> [Records for this task]
···

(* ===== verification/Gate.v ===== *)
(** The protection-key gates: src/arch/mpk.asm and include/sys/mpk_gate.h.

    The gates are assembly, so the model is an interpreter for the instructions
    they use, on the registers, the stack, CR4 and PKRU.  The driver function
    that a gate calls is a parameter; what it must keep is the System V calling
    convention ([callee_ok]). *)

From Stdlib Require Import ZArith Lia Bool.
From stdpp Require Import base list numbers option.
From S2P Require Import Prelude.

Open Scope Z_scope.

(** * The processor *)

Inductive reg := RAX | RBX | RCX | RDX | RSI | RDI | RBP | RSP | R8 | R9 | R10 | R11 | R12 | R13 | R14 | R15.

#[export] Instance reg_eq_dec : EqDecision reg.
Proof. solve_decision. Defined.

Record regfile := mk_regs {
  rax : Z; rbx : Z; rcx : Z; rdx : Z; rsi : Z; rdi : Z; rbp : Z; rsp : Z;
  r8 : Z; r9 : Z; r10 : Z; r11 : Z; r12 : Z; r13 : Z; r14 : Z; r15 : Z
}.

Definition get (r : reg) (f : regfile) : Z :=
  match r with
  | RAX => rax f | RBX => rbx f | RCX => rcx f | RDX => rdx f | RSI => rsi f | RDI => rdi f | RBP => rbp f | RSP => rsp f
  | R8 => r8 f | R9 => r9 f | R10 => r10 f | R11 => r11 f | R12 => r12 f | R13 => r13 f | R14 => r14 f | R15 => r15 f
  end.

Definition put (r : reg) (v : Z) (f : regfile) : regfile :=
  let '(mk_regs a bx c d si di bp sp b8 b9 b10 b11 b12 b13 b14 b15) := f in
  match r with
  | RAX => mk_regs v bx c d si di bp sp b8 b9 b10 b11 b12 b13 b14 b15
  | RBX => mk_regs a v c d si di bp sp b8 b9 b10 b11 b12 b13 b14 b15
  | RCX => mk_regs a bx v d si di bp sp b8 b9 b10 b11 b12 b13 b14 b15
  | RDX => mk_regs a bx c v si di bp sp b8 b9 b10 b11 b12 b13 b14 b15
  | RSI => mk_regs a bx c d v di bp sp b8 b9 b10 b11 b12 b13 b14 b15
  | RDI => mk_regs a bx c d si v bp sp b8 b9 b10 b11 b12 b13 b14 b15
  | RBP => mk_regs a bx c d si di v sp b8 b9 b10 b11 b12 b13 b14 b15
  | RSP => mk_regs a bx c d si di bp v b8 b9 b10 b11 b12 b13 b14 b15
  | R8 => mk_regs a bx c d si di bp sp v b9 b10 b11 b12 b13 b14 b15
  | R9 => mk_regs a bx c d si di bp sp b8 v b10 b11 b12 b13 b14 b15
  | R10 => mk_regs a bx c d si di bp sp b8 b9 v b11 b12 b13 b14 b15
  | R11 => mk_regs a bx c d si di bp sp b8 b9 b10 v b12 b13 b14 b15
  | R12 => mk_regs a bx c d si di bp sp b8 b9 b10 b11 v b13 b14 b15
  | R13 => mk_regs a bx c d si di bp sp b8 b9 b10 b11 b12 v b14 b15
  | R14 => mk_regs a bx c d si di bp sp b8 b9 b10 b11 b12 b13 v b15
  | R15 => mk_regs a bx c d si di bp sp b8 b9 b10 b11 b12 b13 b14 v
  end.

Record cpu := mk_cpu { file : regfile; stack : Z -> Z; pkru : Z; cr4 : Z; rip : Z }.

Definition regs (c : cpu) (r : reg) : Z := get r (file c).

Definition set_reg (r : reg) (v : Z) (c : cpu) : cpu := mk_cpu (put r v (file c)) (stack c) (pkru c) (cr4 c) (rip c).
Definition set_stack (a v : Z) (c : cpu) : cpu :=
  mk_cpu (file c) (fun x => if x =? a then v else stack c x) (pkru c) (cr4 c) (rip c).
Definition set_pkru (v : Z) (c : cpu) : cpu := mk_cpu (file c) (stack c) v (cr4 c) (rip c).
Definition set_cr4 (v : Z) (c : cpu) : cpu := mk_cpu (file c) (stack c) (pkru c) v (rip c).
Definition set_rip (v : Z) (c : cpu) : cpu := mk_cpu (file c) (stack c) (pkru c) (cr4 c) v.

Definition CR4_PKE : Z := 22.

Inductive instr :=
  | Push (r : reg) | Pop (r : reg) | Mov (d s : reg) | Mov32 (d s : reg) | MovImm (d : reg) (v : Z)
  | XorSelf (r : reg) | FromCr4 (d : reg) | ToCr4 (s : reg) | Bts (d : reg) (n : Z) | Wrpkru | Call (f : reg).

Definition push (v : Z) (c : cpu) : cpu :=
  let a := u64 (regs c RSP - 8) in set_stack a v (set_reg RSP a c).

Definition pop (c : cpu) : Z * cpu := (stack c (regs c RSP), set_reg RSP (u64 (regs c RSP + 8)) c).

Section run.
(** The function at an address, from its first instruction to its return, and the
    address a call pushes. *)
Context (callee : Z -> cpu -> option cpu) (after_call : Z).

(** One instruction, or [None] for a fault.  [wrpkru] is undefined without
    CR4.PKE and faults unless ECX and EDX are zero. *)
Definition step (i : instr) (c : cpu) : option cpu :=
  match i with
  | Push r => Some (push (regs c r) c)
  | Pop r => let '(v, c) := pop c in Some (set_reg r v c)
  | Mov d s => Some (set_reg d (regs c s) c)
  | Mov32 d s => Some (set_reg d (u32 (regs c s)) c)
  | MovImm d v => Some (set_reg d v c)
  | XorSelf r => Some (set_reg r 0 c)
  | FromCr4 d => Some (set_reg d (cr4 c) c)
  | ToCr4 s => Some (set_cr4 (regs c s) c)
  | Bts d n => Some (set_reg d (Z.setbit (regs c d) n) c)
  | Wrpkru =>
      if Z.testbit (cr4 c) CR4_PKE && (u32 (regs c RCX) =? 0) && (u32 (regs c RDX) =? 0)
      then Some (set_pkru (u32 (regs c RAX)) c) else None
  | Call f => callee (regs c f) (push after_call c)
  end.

···

> [What you should do] Wherever the string "regfile" appears in the listing above, show the whole line.

> [Answer]
Record regfile := mk_regs {
Definition get (r : reg) (f : regfile) : Z :=
Definition put (r : reg) (v : Z) (f : regfile) : regfile :=
Record cpu := mk_cpu { file : regfile; stack : Z -> Z; pkru : Z; cr4 : Z; rip : Z }.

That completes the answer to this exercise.